Task details — Check each line below for the word "option", and copy those that have it.

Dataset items
━━━
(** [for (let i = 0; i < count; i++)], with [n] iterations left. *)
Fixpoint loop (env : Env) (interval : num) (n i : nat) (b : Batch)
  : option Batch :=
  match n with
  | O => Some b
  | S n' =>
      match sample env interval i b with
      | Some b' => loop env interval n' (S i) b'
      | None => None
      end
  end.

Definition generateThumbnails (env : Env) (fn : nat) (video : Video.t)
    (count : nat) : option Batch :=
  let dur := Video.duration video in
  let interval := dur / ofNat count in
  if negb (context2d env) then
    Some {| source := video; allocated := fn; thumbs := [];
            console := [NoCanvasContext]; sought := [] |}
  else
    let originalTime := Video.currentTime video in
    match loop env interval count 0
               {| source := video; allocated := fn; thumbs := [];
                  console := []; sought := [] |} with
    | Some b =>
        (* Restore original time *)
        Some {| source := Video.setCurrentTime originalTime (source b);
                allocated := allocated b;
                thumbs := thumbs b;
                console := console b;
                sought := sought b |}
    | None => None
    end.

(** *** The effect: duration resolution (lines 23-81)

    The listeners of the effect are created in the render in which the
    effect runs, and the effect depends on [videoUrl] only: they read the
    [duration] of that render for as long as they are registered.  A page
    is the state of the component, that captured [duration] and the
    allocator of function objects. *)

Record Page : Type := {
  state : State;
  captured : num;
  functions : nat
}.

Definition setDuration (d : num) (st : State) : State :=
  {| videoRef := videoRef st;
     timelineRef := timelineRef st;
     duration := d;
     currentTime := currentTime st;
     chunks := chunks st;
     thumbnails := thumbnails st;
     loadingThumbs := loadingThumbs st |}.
━━━
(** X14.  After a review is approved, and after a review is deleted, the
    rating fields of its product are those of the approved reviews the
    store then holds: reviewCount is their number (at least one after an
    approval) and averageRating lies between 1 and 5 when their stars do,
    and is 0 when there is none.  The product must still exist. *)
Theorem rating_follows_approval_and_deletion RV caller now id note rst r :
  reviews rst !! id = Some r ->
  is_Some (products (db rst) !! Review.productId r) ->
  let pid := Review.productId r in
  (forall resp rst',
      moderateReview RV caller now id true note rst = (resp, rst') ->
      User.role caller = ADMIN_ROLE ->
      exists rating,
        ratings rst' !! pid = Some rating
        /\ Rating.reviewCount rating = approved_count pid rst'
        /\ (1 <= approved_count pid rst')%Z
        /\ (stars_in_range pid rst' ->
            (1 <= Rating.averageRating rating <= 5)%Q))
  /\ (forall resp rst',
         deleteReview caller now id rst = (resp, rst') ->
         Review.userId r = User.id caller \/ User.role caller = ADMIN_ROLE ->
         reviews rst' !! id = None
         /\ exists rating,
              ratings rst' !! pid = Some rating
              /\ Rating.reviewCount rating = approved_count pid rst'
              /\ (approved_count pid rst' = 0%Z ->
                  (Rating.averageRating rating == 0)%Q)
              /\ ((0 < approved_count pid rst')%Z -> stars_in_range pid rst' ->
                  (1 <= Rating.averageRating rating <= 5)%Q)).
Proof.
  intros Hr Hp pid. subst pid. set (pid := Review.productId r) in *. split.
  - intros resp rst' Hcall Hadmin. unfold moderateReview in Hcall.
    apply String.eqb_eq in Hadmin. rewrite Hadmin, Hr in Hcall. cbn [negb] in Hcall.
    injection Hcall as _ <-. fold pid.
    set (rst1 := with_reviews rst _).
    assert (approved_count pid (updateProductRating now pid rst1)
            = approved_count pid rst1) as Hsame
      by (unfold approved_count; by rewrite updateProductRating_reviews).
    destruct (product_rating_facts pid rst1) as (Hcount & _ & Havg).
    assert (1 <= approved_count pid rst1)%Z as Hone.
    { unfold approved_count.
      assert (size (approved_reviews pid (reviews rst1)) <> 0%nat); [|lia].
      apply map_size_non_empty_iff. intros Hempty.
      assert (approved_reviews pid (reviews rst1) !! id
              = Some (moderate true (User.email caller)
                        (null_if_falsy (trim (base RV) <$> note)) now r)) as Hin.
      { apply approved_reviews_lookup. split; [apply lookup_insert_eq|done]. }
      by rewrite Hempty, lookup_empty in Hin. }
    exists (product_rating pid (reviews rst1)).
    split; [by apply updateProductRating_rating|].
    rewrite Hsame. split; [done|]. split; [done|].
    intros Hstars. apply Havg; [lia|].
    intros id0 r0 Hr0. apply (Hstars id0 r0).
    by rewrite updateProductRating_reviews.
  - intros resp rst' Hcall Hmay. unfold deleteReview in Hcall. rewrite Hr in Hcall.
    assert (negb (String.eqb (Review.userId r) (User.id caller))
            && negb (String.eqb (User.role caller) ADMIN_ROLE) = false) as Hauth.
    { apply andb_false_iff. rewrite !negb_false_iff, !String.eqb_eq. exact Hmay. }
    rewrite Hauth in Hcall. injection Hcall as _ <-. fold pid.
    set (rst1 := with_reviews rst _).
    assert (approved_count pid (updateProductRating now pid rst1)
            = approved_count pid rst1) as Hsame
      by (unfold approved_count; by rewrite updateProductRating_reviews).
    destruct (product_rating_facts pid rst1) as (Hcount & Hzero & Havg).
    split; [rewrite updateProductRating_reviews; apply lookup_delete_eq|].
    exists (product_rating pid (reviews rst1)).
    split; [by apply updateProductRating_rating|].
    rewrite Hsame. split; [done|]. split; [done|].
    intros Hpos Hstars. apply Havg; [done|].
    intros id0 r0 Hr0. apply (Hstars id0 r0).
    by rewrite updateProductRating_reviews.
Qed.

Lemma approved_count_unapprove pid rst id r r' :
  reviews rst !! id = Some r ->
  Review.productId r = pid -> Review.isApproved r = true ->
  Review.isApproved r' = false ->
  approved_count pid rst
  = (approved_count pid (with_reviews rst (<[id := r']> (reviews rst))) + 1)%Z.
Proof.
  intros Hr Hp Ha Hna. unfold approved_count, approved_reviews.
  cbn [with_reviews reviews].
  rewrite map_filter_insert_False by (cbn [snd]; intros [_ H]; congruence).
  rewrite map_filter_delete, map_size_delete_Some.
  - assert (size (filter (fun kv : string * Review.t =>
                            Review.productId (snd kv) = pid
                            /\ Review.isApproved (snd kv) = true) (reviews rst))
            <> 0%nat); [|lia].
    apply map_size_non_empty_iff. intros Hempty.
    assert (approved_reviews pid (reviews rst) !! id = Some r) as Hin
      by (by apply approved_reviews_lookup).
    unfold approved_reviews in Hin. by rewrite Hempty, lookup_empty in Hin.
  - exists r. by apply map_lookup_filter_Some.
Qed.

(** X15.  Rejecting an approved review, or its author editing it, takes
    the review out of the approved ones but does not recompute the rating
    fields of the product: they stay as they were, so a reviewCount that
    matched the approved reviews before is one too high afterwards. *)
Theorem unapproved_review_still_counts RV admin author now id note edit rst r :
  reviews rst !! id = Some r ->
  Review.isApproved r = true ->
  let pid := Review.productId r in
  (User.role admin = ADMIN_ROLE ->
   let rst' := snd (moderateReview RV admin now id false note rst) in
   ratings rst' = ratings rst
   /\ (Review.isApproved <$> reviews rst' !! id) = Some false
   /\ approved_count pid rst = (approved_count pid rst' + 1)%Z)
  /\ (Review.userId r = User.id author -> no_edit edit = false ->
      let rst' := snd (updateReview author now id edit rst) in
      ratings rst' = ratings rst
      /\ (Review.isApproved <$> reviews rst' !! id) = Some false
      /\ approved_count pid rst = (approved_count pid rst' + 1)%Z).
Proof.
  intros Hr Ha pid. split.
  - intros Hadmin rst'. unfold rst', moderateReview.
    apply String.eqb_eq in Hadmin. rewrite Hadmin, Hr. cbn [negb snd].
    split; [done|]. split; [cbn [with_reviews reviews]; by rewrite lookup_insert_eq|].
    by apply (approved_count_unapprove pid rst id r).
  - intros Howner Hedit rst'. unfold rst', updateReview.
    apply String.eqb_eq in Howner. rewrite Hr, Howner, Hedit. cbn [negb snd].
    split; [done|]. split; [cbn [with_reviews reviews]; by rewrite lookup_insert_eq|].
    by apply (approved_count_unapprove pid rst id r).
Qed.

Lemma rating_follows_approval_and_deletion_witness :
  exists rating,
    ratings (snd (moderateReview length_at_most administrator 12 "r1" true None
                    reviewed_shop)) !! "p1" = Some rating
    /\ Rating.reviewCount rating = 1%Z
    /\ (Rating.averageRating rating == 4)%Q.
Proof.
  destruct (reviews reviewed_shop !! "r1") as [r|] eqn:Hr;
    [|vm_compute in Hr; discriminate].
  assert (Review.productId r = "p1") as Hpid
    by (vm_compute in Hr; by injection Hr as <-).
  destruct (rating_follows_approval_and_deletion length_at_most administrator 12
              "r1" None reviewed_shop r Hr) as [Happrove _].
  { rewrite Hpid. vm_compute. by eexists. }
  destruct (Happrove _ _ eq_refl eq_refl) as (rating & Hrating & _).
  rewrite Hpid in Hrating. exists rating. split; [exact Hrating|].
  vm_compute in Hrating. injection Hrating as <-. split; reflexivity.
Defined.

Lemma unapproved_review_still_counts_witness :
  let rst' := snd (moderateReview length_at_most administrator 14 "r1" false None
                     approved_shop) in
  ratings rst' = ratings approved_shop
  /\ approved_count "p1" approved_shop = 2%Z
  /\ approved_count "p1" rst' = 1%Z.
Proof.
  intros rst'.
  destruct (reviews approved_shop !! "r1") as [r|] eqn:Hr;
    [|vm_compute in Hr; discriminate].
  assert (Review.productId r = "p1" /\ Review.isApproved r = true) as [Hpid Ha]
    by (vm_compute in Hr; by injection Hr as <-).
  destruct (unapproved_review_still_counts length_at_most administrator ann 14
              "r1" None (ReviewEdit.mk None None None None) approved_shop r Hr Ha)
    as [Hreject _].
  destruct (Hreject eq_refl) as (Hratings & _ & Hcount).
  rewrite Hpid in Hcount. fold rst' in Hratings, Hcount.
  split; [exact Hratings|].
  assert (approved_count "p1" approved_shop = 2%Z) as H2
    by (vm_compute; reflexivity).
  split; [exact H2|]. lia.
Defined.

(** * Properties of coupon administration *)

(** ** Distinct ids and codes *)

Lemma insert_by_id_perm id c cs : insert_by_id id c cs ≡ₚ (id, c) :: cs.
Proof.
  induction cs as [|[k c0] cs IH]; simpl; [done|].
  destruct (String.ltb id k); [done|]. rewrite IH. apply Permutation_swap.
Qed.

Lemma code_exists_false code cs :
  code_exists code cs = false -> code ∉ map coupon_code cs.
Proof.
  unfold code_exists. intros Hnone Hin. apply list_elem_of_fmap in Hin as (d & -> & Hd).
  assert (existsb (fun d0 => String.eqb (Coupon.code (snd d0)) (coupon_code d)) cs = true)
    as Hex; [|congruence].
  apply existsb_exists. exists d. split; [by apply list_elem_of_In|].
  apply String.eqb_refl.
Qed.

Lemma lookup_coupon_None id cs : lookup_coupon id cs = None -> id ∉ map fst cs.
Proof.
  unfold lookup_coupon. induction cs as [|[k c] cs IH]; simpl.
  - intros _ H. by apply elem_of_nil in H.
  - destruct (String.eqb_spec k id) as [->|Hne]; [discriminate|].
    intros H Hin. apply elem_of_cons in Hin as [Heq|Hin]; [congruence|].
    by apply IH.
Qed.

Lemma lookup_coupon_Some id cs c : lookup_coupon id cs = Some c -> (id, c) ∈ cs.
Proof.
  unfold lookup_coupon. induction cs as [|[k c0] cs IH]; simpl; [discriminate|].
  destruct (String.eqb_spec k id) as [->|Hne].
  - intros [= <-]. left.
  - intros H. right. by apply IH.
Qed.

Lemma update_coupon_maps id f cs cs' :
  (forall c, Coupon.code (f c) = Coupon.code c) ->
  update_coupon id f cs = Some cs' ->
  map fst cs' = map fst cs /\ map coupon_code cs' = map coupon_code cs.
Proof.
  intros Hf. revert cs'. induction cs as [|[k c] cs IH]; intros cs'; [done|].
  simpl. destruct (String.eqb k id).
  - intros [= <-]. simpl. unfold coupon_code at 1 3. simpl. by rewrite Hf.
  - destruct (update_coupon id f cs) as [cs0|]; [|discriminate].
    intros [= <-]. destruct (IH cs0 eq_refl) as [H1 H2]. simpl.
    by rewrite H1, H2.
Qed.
━━━
Answer below —
  : option Batch :=
    (count : nat) : option Batch :=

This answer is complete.